[PROBLEM DETAILS]
Set down exactly the lines of the records from the top to the line containing "Parsed (feed 915%float 10%float) = Parsed"; include both.

[DATA RECORDS]

Lemma other_base_is_never_patched_witness :
  exists s',
    get_exchange_rates "gbp" false patched_world (boot api)
    = (Return (JObj usd_table), s') /\
    cache (self s') !! "gbp" = Some (JObj usd_table) /\
    sent s' = ([] ++ [source_a_url (init (num:=float) api) "gbp"; cbr_url])%list.
Proof.
  apply (other_base_is_never_patched "gbp" false patched_world (boot api)
           (JObj usd_table) true).
  - discriminate.
  - discriminate.
  - vm_compute. reflexivity.
  - vm_compute. reflexivity.
  - vm_compute. reflexivity.
Defined.

Lemma patch_without_entry_changes_nothing_witness :
  exists s',
    get_exchange_rates "EUR" false patched_world (boot api)
    = (Return (JObj usd_table), s') /\
    cache (self s') !! "EUR" = Some (JObj usd_table).
Proof.
  apply (patch_without_entry_changes_nothing "EUR" false patched_world
           (boot api) (JObj usd_table) {[ "USD" := 91.5%float ]}).
  - vm_compute. reflexivity.
  - vm_compute. reflexivity.
  - vm_compute. reflexivity.
  - vm_compute. reflexivity.
  - vm_compute. reflexivity.
Defined.

Lemma patch_entries_are_per_unit_rates_witness :
  ("USD" = "USD" \/ "USD" = "EUR") /\
  exists data valute entry value nominal,
    Parsed (feed 915%float 10%float) = Parsed data /\
    subscript data "Valute" = Return valute /\
    subscript valute "USD" = Return entry /\
    subscript entry "Value" = Return value /\
    subscript entry "Nominal" = Return nominal /\
    truediv value nominal = Return 91.5%float.
Proof.
  apply (patch_entries_are_per_unit_rates (Parsed (feed 915%float 10%float))
           {[ "USD" := 91.5%float ]} "USD" 91.5%float).
  - vm_compute. reflexivity.
  - vm_compute. reflexivity.
Defined.

Lemma bad_entry_discards_patch_witness :
  source_b (Parsed bad_feed) = None.
Proof.
  apply (bad_entry_discards_patch bad_feed bad_valute "EUR" ZeroDivisionError).
  - right. reflexivity.
  - vm_compute. reflexivity.
  - vm_compute. reflexivity.
  - vm_compute. reflexivity.
Defined.

Lemma unknown_target_gives_none_witness :
  convert 100%float "usd" "zzz" false unpatched_world (boot api)
  = (Return JNull, warm unpatched_world) /\
  get_rate "usd" "zzz" false unpatched_world (boot api)
  = (Return JNull, warm unpatched_world).
Proof.
  apply (unknown_target_gives_none 100%float "usd" "zzz" false unpatched_world
           (boot api) usd_table usd_rates).
  - discriminate.
  - vm_compute. reflexivity.
  - vm_compute. reflexivity.
  - vm_compute. reflexivity.
Defined.

Lemma queries_fail_softly_witness :
  exists s1 s2,
    convert 100%float "usd" "eur" false down_world (boot api)
    = (Return JNull, s1) /\
    get_rate "usd" "eur" false down_world (boot api) = (Return JNull, s1) /\
    get_available_currencies "usd" down_world (boot api) = (Return [], s2) /\
    self s1 = self (boot api) /\
    self s2 = self (boot api).
Proof.
  apply (queries_fail_softly 100%float "usd" "eur" false down_world (boot api)).
  - discriminate.
  - vm_compute. reflexivity.
  - left. vm_compute. reflexivity.
Defined.

Lemma convert_multiplies_the_rate_witness :
  convert 100%float "usd" "eur" false unpatched_world (boot api)
  = (obind (num_mul 100%float 0.9%float) (fun p => Return (JNum p)),
     warm unpatched_world).
Proof.
  apply (convert_multiplies_the_rate 100%float "usd" "eur" false
           unpatched_world (boot api)).
  - discriminate.
  - vm_compute. reflexivity.
Defined.

Lemma rate_is_the_cached_one_witness :
  exists table rates,
    cache (self (warm unpatched_world)) !! upper "usd" = Some table /\
    subscript table "rates" = Return rates /\
    subscript rates (upper "eur") = Return (JNum 0.9%float).
Proof.
  apply (rate_is_the_cached_one "usd" "eur" false unpatched_world (boot api)).
  - discriminate.
  - vm_compute. reflexivity.
  - discriminate.
Defined.

Lemma rate_after_conversion_is_the_one_used_witness :
  exists stamp rate,
    cache_timestamps (self (warm unpatched_world)) !! upper "usd" = Some stamp /\
    mul 100%float rate = Return (JNum 90%float) /\
    (clock unpatched_world (reads (warm unpatched_world)) - stamp
     < cache_duration (self (warm unpatched_world)) ->
     get_rate "usd" "eur" false unpatched_world (warm unpatched_world)
     = (Return rate, tick (warm unpatched_world))).
Proof.
  apply (rate_after_conversion_is_the_one_used 100%float "usd" "eur" false
           unpatched_world (boot api)).
  - discriminate.
  - reflexivity.
  - vm_compute. reflexivity.
  - discriminate.
Defined.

[ANSWER TO THIS TASK]
Lemma other_base_is_never_patched_witness :
  exists s',
    get_exchange_rates "gbp" false patched_world (boot api)
    = (Return (JObj usd_table), s') /\
    cache (self s') !! "gbp" = Some (JObj usd_table) /\
    sent s' = ([] ++ [source_a_url (init (num:=float) api) "gbp"; cbr_url])%list.
Proof.
  apply (other_base_is_never_patched "gbp" false patched_world (boot api)
           (JObj usd_table) true).
  - discriminate.
  - discriminate.
  - vm_compute. reflexivity.
  - vm_compute. reflexivity.
  - vm_compute. reflexivity.
Defined.

Lemma patch_without_entry_changes_nothing_witness :
  exists s',
    get_exchange_rates "EUR" false patched_world (boot api)
    = (Return (JObj usd_table), s') /\
    cache (self s') !! "EUR" = Some (JObj usd_table).
Proof.
  apply (patch_without_entry_changes_nothing "EUR" false patched_world
           (boot api) (JObj usd_table) {[ "USD" := 91.5%float ]}).
  - vm_compute. reflexivity.
  - vm_compute. reflexivity.
  - vm_compute. reflexivity.
  - vm_compute. reflexivity.
  - vm_compute. reflexivity.
Defined.

Lemma patch_entries_are_per_unit_rates_witness :
  ("USD" = "USD" \/ "USD" = "EUR") /\
  exists data valute entry value nominal,
    Parsed (feed 915%float 10%float) = Parsed data /\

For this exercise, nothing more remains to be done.